The present invention relates to a process for the preparation of post-curing material, in particular for filling and / or sealing cavities by injection and for the bottom reinforcement, wherein water, cement and granular aggregate are mixed together and the mixture get hard.

In the construction of tunnels, streets, underground bunkers and the like, unfilled voids are often created behind the covering or brickwork, which collapse under the effect of the variable, possibly dynamic, loads and can thereby cause major damage. In both mine and tunnel construction, carefully filling the voids behind the brickwork is an important task. In general, some cement-mixed material mixture is used to perform such cavity filling tasks.

For the repair of damaged channels, in particular concrete drainage channels, resp. reinforced concrete, a method is known according to which plastic pipes of a smaller diameter than those of the channel are drawn into the existing channel and the hollow space between the two pipes is filled by means of a cement mortar.

The injectants currently known and used often settle, do not ensure complete filling of hollow spaces and thus do not remove the risk of subsidence of the bottom surface, of loosening, which endangers the safety of the masonry and of the different ground pressures.

A filling method is known from Hungarian patent no. 159 349, wherein sludge, cement, water glass and, where appropriate, sodium nitrate and a bitumen emulsion are mixed with water and the mixture is injected behind the tunnel coating. Problems arise because of the fact that the bitumen - also hot rolled - adheres very poorly to the silicates / causing multiple layer separations / namely between silicate-water glass / bitumen- silicate and bitumen emulsion phases. As a result of the rupture, the compressive strength decreases and the cracks open the way for the water as well as for the sandy sludge. Therefore, complete filling of the hollow space cannot be achieved with this material.

An injection mortar is also known which is prepared by mixing cement, river sand, bentonite and a plasticizer. Although the sodium bentonite increases the stability of the sand-cement mortar and reduces the water release, no shrink-free filling of the space can be ensured with this material either.

Various chemicals (acrylates, peroxosulfates, etc.) have been known for a long time to polymerize in the soil with the addition of sodium thiosulfate. The use of furfurol resins, silicones, as well as of fatty acid quaternary ammonium salts and polyurethane derivatives are also well known in the art (Chemistry Engineering News, 33, 1640, 1955).

The common drawback of the plastic reinforcing means lies in the fact that their use is also extremely expensive, even in small quantities, that is to say that they cannot be used functionally for backfilling. Their use for soil improvement in agriculture is also so expensive that they do not find wide application.

The most serious disadvantage of the cement mortar used in the aforementioned channel repair method lies in the fact that it shrinks and thus does not ensure the static cooperation of the concrete channel present and of the plastic pipe.

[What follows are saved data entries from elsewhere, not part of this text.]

(** The body of an [async] function. *)
Definition Async (A : Type) : Type := World → World * Promise A.

(** What follows a promise in the body that awaits it. *)
Fixpoint chain {A B} (p : Promise A) (k : A → Async B) (w : World)
    : World * Promise B :=
  match p with
  | Settled (Returned a) => k a w
  | Settled (Thrown e) => (w, Settled (Thrown e))
  | Pending resume =>
      (w, Pending (λ w', let (w'', p') := resume w' in chain p' k w''))
  end.

#[global] Instance Async_ret : MRet Async := λ A a w, (w, Settled (Returned a)).

#[global] Instance Async_bind : MBind Async := λ A B k m w,
  let (w', p) := m w in chain p k w'.

(** Statements between two [await]s. *)
Definition sync {A} (m : M A) : Async A := λ w,
  let (o, w') := m w in (w', Settled o).

(** [await m]: the call is made at once, and the function is suspended
    until the event loop resumes it with the outcome of the call. *)
Definition await {A} (m : M A) : Async A := λ w,
  let (o, w') := m w in (w', Pending (λ v, (v, Settled o))).

(** [try { body } catch (error) { handler }] around [await]s. *)
Fixpoint guarded {A} (p : Promise A) (handler : string → Async A) (w : World)
    : World * Promise A :=
  match p with
  | Settled (Returned a) => (w, Settled (Returned a))
  | Settled (Thrown e) => handler e w
  | Pending resume =>
      (w, Pending (λ w', let (w'', p') := resume w' in guarded p' handler w''))
  end.

Definition try_catch_async {A} (body : Async A) (handler : string → Async A)
    : Async A := λ w,
  let (w', p) := body w in guarded p handler w'.

(** The promise resumed again and again with nothing in between. *)
Fixpoint finish {A} (p : Promise A) (w : World) : Outcome A * World :=
  match p with
  | Settled o => (o, w)
  | Pending resume => let (w', p') := resume w in finish p' w'
  end.

(** The call for which the event loop has nothing else to run. *)
Definition alone {A} (call : Async A) : M A := λ w,
  let (w', p) := call w in finish p w'.

(** The event loop: the world, and the calls in flight whose promise
    nobody holds, oldest first. *)
Definition Loop : Type := World * list (World → World * Promise unit).

(** A call whose promise the caller drops: it runs up to its first
    [await], and what is left of it joins the calls in flight. *)
Definition spawn (call : Async unit) (s : Loop) : Loop :=
  let (w', p) := call s.1 in
  (w', match p with
       | Settled _ => s.2
       | Pending resume => (s.2 ++ [resume])%list
       end).

(** The event loop resumes the [i]-th call in flight, which runs up to
    its next [await] or to its end. *)
Definition resume (i : nat) (s : Loop) : option Loop :=
  task ← s.2 !! i;
  let (w', p) := (task : World → World * Promise unit) s.1 in
  Some (w', match p with
            | Settled _ => delete i s.2
            | Pending next => <[i := next]> s.2
            end).

(** The resumptions of a schedule, one after the other. *)
Fixpoint resumed (schedule : list nat) (s : Loop) : option Loop :=
  match schedule with
  | [] => Some s
  | i :: rest => s' ← resume i s; resumed rest s'
  end.

(** ** [Buffer.toString('hex')] and its inverse *)

Definition hex_digit (n : N) : ascii :=
  match n with
  | 0 => "0" | 1 => "1" | 2 => "2" | 3 => "3" | 4 => "4" | 5 => "5"
  | 6 => "6" | 7 => "7" | 8 => "8" | 9 => "9" | 10 => "a" | 11 => "b"
  | 12 => "c" | 13 => "d" | 14 => "e" | _ => "f"
  end%N%char.

Definition hex_value (c : ascii) : option N :=
  let n := N_of_ascii c in
  if (48 <=? n)%N && (n <=? 57)%N then Some (n - 48)%N
  else if (97 <=? n)%N && (n <=? 102)%N then Some (n - 87)%N
  else None.

Fixpoint toString_hex (bytes : list byte) : string :=
  match bytes with
  | [] => ""
  | b :: rest =>
      String (hex_digit (Byte.to_N b / 16))
        (String (hex_digit (Byte.to_N b mod 16)) (toString_hex rest))
  end.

The task of the present invention is to prepare a post-curing material which, after curing, respectively. reinforcement, does not shrink, on the other hand it actually swells substantially, hardens well and is not expensive.

The invention is based on the insight that the 8602449-3 silicates catalytically split the peroxides, in particular the hydrogen peroxide, ie can accelerate their oxygen splitting as follows: 2 H 2 O 2 + SiO 2 -> 2 H 2 + 02 + SiO 2 In this process, the silicate (the mortar) will act as a catalyst.

The rate of gas formation is influenced by the quality of the silicate and the concentration of the peroxide.

A further basis for the present invention is the insight that, using the reactive force of the forming gas, those cavities and resp. parts of cavities can be filled, which are already inaccessible with the aid of the pressurized injection technique. (The compression radius of the hot bitumen, which has been used for a long time and is known as a classic reinforcing agent, is, for example, only 1.5 m at an overpressure of 10 atm.)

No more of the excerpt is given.